Imagine an NFL game brought to you via tiny scanners attached to a football helmet. As a player runs downfield, the scanner automatically captures data, including the location of digitally enhanced yard markers. No more "moving the chains" to measure first downs. No more delays so game officials can watch hooded TV replays to determine whether a player was in bounds or not. And no need to replace the scanners, even after absorbing repeated sacks. These scanners are built to take the punishment.
This scenario isn't really such a stretch. Scanners this rugged are in use in American industry right now. And even if the NFL takes a pass, they're gaining yardage in today's distribution centers as word spreads regarding their ability to stand up to abuse.

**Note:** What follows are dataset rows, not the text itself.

(* ===== verification/Scaling.v ===== *)
(** * Scaling: how many machines serve an agent, and the handles of their sessions

    src/clients/typescript/src/agent/scaling-domain.ts: the validation of
    [ScalingOptions], the handle [rs1.<sandboxId>.<sessionId>] of a session, and the two
    rules of the health of a fleet. *)

From stdpp Require Import base option list strings.
From Stdlib Require Import ZArith QArith Qround Lia Lqa.
From S2P Require Import Prelude Text Limits.

Local Open Scope Z_scope.

Definition MAX_CONCURRENT_CONNECTIONS_1_VCPU : Z := 8.
Definition BASELINE_MIB_PER_VCPU : Z := 2048.
Definition AGENT_SCALING_MIN_VMS_DEFAULT : Z := 1.
Definition AGENT_SCALING_MAX_VMS_DEFAULT : Z := 1.
Definition AGENT_SCALING_WARM_VMS_DEFAULT : Z := 0.
Definition AGENT_SCALE_IN_AFTER_SECONDS_DEFAULT : Z := 900.
Definition AGENT_SCALE_IN_AFTER_SECONDS_MIN : Z := 60.
Definition AGENT_SERVICE_RESERVED_CONNECTIONS : Z := 1.
Definition AGENT_FLEET_UNHEALTHY_PINGS : nat := 3.
Definition AGENT_SESSION_HANDLE_PREFIX : text := txt "rs1".
Definition HANDLE_SEPARATOR : N := 46.

Inductive SessionMode := Shared | Dedicated.

#[export] Instance SessionMode_eq_dec : EqDecision SessionMode.
Proof. solve_decision. Defined.

Definition DEFAULT_SESSION_MODE : SessionMode := Shared.

Definition maxSessionsForMemory (memoryMib : jsval) : result Z :=
  match integer_val memoryMib with
  | Some mib =>
      if mib <? 1 then Throw InvalidArgumentError
      else Ok (MAX_CONCURRENT_CONNECTIONS_1_VCPU * Z.max 1 (mib / BASELINE_MIB_PER_VCPU) - AGENT_SERVICE_RESERVED_CONNECTIONS)
  | None => Throw InvalidArgumentError
  end.

Definition whole (value : jsval) (minimum maximum : Z) : result Z :=
  match integer_val value with
  | Some z => if (z <? minimum) || (maximum <? z) then Throw InvalidArgumentError else Ok z
  | None => Throw InvalidArgumentError
  end.

Definition SCALE_IN_AFTER_MS_DEFAULT : Z := AGENT_SCALE_IN_AFTER_SECONDS_DEFAULT * 1000.
Definition SCALE_IN_AFTER_MS_MIN : Z := AGENT_SCALE_IN_AFTER_SECONDS_MIN * 1000.
Definition SCALE_IN_AFTER_MS_MAX : Z := MAX_DURATION_SECONDS * 1000.

Record ScalingOptionsInput := {
  i_minVms : jsval; i_maxVms : jsval; i_warmVms : jsval; i_sessions : jsval; i_scaleInAfterMs : jsval
}.

Record ScalingOptions := { minVms : Z; maxVms : Z; warmVms : Z; sessions : SessionMode; scaleInAfterMs : Q }.

(** [options.sessions ?? DEFAULT_SESSION_MODE], when it is one of the modes. *)
Definition session_mode (v : jsval) : result SessionMode :=
  match v with
  | JUndefined | JNull => Ok DEFAULT_SESSION_MODE
  | JString s =>
      if bool_decide (s = "shared"%string) then Ok Shared
      else if bool_decide (s = "dedicated"%string) then Ok Dedicated
      else Throw InvalidArgumentError
  | _ => Throw InvalidArgumentError
  end.

Definition scale_in_after (v : jsval) : result Q :=
  match nullish v (jint SCALE_IN_AFTER_MS_DEFAULT) with
  | JNumber (Finite q) =>
      if negb (Qle_bool (inject_Z SCALE_IN_AFTER_MS_MIN) q) || negb (Qle_bool q (inject_Z SCALE_IN_AFTER_MS_MAX))
      then Throw InvalidArgumentError else Ok q
  | _ => Throw InvalidArgumentError
  end.

(** [new ScalingOptions(options)]. *)
Definition new_ScalingOptions (options : ScalingOptionsInput) : result ScalingOptions :=
  minVms ← whole (nullish (i_minVms options) (jint AGENT_SCALING_MIN_VMS_DEFAULT)) 0 POOL_SIZE_MAX;
  maxVms ← whole (nullish (i_maxVms options) (jint AGENT_SCALING_MAX_VMS_DEFAULT)) 1 POOL_SIZE_MAX;
  warmVms ← whole (nullish (i_warmVms options) (jint AGENT_SCALING_WARM_VMS_DEFAULT)) 0 POOL_SIZE_MAX;
  _ ← throw_if (maxVms <? minVms) InvalidArgumentError;
  _ ← throw_if (maxVms - minVms <? warmVms) InvalidArgumentError;
  sessions ← session_mode (i_sessions options);
  scaleInAfterMs ← scale_in_after (i_scaleInAfterMs options);
  Ok {| minVms := minVms; maxVms := maxVms; warmVms := warmVms; sessions := sessions; scaleInAfterMs := scaleInAfterMs |}.

Definition routesByHandle (s : ScalingOptions) : bool := 1 <? maxVms s.

(** ** Handles *)

Record SessionHandle := { h_sandboxId : text; h_sessionId : text }.

Definition HANDLE_PREFIX : text := AGENT_SESSION_HANDLE_PREFIX ++ [HANDLE_SEPARATOR].

Definition encodeHandle (sandboxId sessionId : text) : result text :=
  _ ← throw_if (bool_decide (sandboxId = []) || bool_decide (HANDLE_SEPARATOR ∈ sandboxId)) InvalidArgumentError;
  _ ← throw_if (bool_decide (sessionId = [])) InvalidArgumentError;
  Ok (HANDLE_PREFIX ++ sandboxId ++ [HANDLE_SEPARATOR] ++ sessionId).

Definition decodeHandle (value : text) : option SessionHandle :=
  if starts_with HANDLE_PREFIX value then
    let rest := drop (length HANDLE_PREFIX) value in
    match index_of HANDLE_SEPARATOR rest with
    | None | Some O => None
    | Some split =>
        let sessionId := drop (split + 1) rest in
        if bool_decide (sessionId = []) then None else Some {| h_sandboxId := take split rest; h_sessionId := sessionId |}
    end
  else None.

Definition validateCallerSessionId (value : text) : result text :=
  _ ← throw_if (bool_decide (value = [])) InvalidArgumentError;
  _ ← throw_if (starts_with HANDLE_PREFIX value && negb (bool_decide (is_Some (decodeHandle value)))) InvalidArgumentError;
  Ok value.

(** ** The health of a fleet *)

Definition isUnhealthy (failedPings : nat) : bool := (AGENT_FLEET_UNHEALTHY_PINGS <=? failedPings)%nat.

Definition replacementsNeeded (healthyRunning : nat) (s : ScalingOptions) : nat := Z.to_nat (minVms s - Z.of_nat healthyRunning).

(** ** Properties *)

Record scaling_ok (s : ScalingOptions) : Prop := {
  scaling_vms : 0 <= minVms s <= maxVms s /\ 1 <= maxVms s <= POOL_SIZE_MAX;
  scaling_warm : 0 <= warmVms s <= maxVms s - minVms s;
  scaling_after : (inject_Z SCALE_IN_AFTER_MS_MIN <= scaleInAfterMs s <= inject_Z SCALE_IN_AFTER_MS_MAX)%Q
}.

Lemma whole_ok v lo hi z : whole v lo hi = Ok z <-> integer_val v = Some z /\ lo <= z <= hi.
Proof.
  unfold whole. destruct (integer_val v) as [y|]; [|naive_solver]. destruct (Z.ltb_spec y lo), (Z.ltb_spec hi y); cbn;
    (split; [intros [= <-]|intros [[= <-] ?]]); (done || lia).
Qed.

(** The options of scaling that are accepted are exactly those of a fleet that can be:
    [0 <= minVms <= maxVms <= 64], at least one machine, room for the warm ones above
    the minimum, and a wait of a minute to eight hours before a machine is let go. *)
Theorem new_ScalingOptions_exact options s : new_ScalingOptions options = Ok s <->
  integer_val (nullish (i_minVms options) (jint AGENT_SCALING_MIN_VMS_DEFAULT)) = Some (minVms s) /\
  integer_val (nullish (i_maxVms options) (jint AGENT_SCALING_MAX_VMS_DEFAULT)) = Some (maxVms s) /\
  integer_val (nullish (i_warmVms options) (jint AGENT_SCALING_WARM_VMS_DEFAULT)) = Some (warmVms s) /\
  session_mode (i_sessions options) = Ok (sessions s) /\
  nullish (i_scaleInAfterMs options) (jint SCALE_IN_AFTER_MS_DEFAULT) = JNumber (Finite (scaleInAfterMs s)) /\
  scaling_ok s.
Proof.
  assert (forall v q, scale_in_after v = Ok q <-> nullish v (jint SCALE_IN_AFTER_MS_DEFAULT) = JNumber (Finite q) /\
    (inject_Z SCALE_IN_AFTER_MS_MIN <= q <= inject_Z SCALE_IN_AFTER_MS_MAX)%Q) as Ha.
  { intros v q. unfold scale_in_after. destruct (nullish v _) as [| | |[r| | |]| | |]; try (split; [done|by intros [[=] _]]).
    rewrite <- (Qle_bool_iff _ q), <- (Qle_bool_iff q).
    destruct (Qle_bool _ r) eqn:E1, (Qle_bool r _) eqn:E2; cbn [negb orb]; naive_solver congruence. }
  unfold new_ScalingOptions. setoid_rewrite bind_ok. setoid_rewrite whole_ok. setoid_rewrite bind_ok. setoid_rewrite whole_ok.
  setoid_rewrite bind_ok. setoid_rewrite whole_ok. setoid_rewrite throw_if_bind. setoid_rewrite throw_if_bind.
  setoid_rewrite bind_ok. setoid_rewrite bind_ok. setoid_rewrite Ha. setoid_rewrite Z.ltb_ge. split.
  - intros (a & [E1 B1] & b & [E2 B2] & c & [E3 B3] & H1 & H2 & m & E4 & q & [E5 B5] & [= <-]). cbn. split_and!; try done. split; cbn; lia || done.
  - intros (E1 & E2 & E3 & E4 & E5 & [[V1 V2] W A]). exists (minVms s). split; [split; [done|unfold POOL_SIZE_MAX in *; lia]|].
    exists (maxVms s). split; [done|]. exists (warmVms s). split; [split; [done|unfold POOL_SIZE_MAX in *; lia]|].
    split_and!; [lia|lia|]. exists (sessions s). split; [done|]. exists (scaleInAfterMs s). split; [done|]. by destruct s.
Qed.

(** A handle reads back as the machine and the session it was written from, and what
    reads as a handle is written the same: every handle names one machine and one
    session. *)
Theorem handle_roundtrip value sandboxId sessionId :
  encodeHandle sandboxId sessionId = Ok value <-> decodeHandle value = Some {| h_sandboxId := sandboxId; h_sessionId := sessionId |}.
Proof.
  unfold encodeHandle. rewrite !throw_if_bind, orb_false_iff, !bool_decide_eq_false. unfold decodeHandle. split.
  - intros ([Hn Hd] & Hs & E). assert (value = HANDLE_PREFIX ++ sandboxId ++ [HANDLE_SEPARATOR] ++ sessionId) as -> by congruence.
    rewrite starts_with_app, drop_app_length. change ([HANDLE_SEPARATOR] ++ sessionId) with (HANDLE_SEPARATOR :: sessionId).
    rewrite index_of_app, take_app_length by done.
    assert (drop (length sandboxId + 1) (sandboxId ++ HANDLE_SEPARATOR :: sessionId) = sessionId) as ->.
    { rewrite drop_app_ge by lia. by replace (length sandboxId + 1 - length sandboxId)%nat with 1%nat by lia. }
    rewrite bool_decide_false by done. by destruct sandboxId.
  - destruct (starts_with HANDLE_PREFIX value) eqn:E; [|done]. apply starts_with_true in E as [rest ->]. rewrite drop_app_length.
    destruct (index_of HANDLE_SEPARATOR rest) as [[|i]|] eqn:Ei; [done| |done]. case_bool_decide as Hs; [done|].
    intros [= <- <-]. apply index_of_split in Ei as [Er Hd]. rewrite Nat.add_1_r in *. split_and!; [|done|done|].
    + intros H. destruct rest; [by rewrite drop_nil in Hs|done].
    + change ([HANDLE_SEPARATOR] ++ drop (S (S i)) rest) with (HANDLE_SEPARATOR :: drop (S (S i)) rest). by rewrite <- Er.
Qed.

(** A caller's id is any text but the empty one and what begins like a handle without
    being one: its route is never ambiguous. *)
Lemma validateCallerSessionId_exact value v : validateCallerSessionId value = Ok v <->
  v = value /\ value <> [] /\ (starts_with HANDLE_PREFIX value = true -> is_Some (decodeHandle value)).
Proof.
  unfold validateCallerSessionId. rewrite !throw_if_bind, bool_decide_eq_false, andb_false_iff, negb_false_iff, bool_decide_eq_true.
  destruct (starts_with _ _); naive_solver.
Qed.

Lemma maxSessions_positive v n : maxSessionsForMemory v = Ok n -> 7 <= n.
Proof.
  unfold maxSessionsForMemory, MAX_CONCURRENT_CONNECTIONS_1_VCPU, AGENT_SERVICE_RESERVED_CONNECTIONS.
  destruct (integer_val v) as [z|]; [|done]. destruct (z <? 1); [done|]. intros [= <-]. lia.
Qed.

Definition no_options : ScalingOptionsInput := {|
  i_minVms := JUndefined; i_maxVms := JUndefined; i_warmVms := JUndefined; i_sessions := JUndefined; i_scaleInAfterMs := JUndefined |}.
Definition one_machine : ScalingOptions := {| minVms := 1; maxVms := 1; warmVms := 0; sessions := Shared; scaleInAfterMs := 900000 |}.

Example default_scaling : new_ScalingOptions no_options = Ok one_machine.
Proof. reflexivity. Qed.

And they do take abuse. Last year, a delivery truck ran over a handheld scanner at Mockler Beverage, a large Anheuser-Busch distributor in Baton Rouge, La. "The handheld did not work afterwards," reports John Lewenthal, the company's information technology manager, "but the data card was still intact. We took the data card out and transferred the information in about 15 minutes. It was virtually transparent."
Going to extremes
Judging from the marketing materials for rugged-duty products, today's distribution center is one rough place, at least if you're a piece of electronic equipment. Vendors of rugged equipment (whether it's handheld scanners, computer screens and printers, two-way radios or vehiclemounted computers) go out of their way to enumerate the hardships their products can withstand—a list that includes not only temperature extremes but also chemical spills, shock and vibration.
But there's clearly a need for this tough stuff. A study just released by Venture Development Corp. (VDC) says sales of ruggedized (also referred to as "industrial") products were just under $3 billion in 2002. That report, released by VDC in February, forecasts that the market will grow to $4.8 billion by 2007, representing annual growth of just over 10 percent.
Users are finding that paying a premium for ruggedized versions, rather than commercial units, is money well spent, reports Tim Shea, a senior analyst with VDC. Much of that demand is for equipment that is both mobile and rugged—a combination that attracts companies seeking higher employee productivity and better customer service, he adds. "The increasing adoption of wireless communications as a means to enhance operational efficiency and improve profitability will also propel demand for rugged mobile computers."
Longer life expectancy isn't the only reason many companies are switching to products that can take a licking and keep on ticking—or scanning, or printing. A big part of the attraction is the protection they offer against the loss of data in the event that someone, say, drops the unit or spills chemicals on it.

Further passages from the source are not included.